§ **Requirement**
Search the data below for the word "RSleep" and copy each line that holds it.

Source information Start Marker

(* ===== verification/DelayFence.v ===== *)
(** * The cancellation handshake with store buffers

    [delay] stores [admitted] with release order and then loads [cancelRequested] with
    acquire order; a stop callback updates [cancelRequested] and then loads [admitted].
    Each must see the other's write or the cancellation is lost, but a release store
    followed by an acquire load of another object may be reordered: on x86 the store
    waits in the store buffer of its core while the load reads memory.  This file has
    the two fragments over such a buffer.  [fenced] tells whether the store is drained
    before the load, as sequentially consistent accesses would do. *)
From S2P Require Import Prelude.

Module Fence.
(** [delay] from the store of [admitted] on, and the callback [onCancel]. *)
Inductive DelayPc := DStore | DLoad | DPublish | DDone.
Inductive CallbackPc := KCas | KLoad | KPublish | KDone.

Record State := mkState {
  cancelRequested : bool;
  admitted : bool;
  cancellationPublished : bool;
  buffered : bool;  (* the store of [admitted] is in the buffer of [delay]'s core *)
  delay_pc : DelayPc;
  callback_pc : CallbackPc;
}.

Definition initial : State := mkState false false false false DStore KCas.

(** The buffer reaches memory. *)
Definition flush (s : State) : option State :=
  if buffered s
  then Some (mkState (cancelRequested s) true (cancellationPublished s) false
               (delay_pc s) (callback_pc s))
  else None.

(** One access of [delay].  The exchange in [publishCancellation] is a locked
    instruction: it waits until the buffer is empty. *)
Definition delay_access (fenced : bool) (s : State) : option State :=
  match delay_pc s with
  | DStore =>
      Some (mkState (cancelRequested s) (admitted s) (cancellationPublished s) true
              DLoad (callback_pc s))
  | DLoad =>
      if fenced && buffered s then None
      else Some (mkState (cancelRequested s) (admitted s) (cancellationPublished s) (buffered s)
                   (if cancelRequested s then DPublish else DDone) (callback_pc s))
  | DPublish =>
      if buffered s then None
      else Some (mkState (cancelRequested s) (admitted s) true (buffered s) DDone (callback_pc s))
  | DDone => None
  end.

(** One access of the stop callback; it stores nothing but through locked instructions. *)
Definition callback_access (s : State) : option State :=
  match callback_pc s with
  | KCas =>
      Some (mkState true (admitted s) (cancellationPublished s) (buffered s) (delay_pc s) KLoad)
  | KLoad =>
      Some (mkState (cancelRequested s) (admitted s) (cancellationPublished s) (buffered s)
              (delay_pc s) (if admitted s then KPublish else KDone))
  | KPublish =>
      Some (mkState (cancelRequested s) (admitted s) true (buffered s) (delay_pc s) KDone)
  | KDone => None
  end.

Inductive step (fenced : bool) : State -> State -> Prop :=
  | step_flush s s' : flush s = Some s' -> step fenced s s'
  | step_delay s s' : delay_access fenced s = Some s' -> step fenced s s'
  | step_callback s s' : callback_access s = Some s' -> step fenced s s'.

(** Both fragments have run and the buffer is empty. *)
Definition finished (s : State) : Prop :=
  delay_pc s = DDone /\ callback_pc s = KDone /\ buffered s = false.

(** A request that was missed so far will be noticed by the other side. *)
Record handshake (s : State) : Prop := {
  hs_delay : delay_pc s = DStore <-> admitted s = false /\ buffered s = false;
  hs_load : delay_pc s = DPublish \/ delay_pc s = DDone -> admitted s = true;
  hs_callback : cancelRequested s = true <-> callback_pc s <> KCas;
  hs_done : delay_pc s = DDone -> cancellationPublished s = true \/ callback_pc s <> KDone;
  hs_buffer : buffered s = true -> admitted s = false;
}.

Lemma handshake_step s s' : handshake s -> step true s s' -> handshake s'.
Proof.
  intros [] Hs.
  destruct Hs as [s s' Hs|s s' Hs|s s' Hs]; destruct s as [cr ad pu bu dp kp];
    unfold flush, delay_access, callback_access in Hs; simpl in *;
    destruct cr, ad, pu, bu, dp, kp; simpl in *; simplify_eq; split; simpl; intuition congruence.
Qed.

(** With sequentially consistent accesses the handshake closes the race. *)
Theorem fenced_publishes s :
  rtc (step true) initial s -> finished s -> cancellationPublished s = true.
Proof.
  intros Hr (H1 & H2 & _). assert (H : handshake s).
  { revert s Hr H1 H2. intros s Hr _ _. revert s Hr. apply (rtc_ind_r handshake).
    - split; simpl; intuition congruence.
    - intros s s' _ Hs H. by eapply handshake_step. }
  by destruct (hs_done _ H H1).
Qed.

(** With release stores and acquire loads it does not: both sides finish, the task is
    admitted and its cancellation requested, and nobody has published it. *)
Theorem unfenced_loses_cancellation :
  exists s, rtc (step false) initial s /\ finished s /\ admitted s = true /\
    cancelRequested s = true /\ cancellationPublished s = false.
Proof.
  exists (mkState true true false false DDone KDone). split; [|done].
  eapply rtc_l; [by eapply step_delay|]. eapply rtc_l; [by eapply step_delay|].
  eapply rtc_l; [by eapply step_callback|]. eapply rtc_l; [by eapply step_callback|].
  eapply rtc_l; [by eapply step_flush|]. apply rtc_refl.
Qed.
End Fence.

Source information End Marker
Source information Start Marker

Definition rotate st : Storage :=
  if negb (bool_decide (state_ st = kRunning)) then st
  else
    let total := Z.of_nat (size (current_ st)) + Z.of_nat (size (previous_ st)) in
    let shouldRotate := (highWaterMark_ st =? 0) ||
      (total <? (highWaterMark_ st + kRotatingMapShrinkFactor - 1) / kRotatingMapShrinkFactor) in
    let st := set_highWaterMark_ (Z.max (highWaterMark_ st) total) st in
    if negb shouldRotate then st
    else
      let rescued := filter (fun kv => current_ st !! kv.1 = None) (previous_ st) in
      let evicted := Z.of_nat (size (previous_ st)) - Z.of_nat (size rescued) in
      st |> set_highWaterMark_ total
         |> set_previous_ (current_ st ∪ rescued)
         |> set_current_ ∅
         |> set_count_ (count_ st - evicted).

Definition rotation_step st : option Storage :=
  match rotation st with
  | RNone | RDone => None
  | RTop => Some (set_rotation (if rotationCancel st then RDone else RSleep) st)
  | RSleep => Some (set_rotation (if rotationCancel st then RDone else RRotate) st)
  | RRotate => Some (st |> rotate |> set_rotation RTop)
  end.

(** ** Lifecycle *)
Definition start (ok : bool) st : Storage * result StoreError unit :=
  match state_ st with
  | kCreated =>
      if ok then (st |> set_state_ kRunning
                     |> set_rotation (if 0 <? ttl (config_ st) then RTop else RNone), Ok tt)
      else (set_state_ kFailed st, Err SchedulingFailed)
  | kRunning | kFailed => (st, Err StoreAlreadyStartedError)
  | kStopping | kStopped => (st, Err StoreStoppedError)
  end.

Source information End Marker

§ **Exercise solution**
  | RTop => Some (set_rotation (if rotationCancel st then RDone else RSleep) st)
  | RSleep => Some (set_rotation (if rotationCancel st then RDone else RRotate) st)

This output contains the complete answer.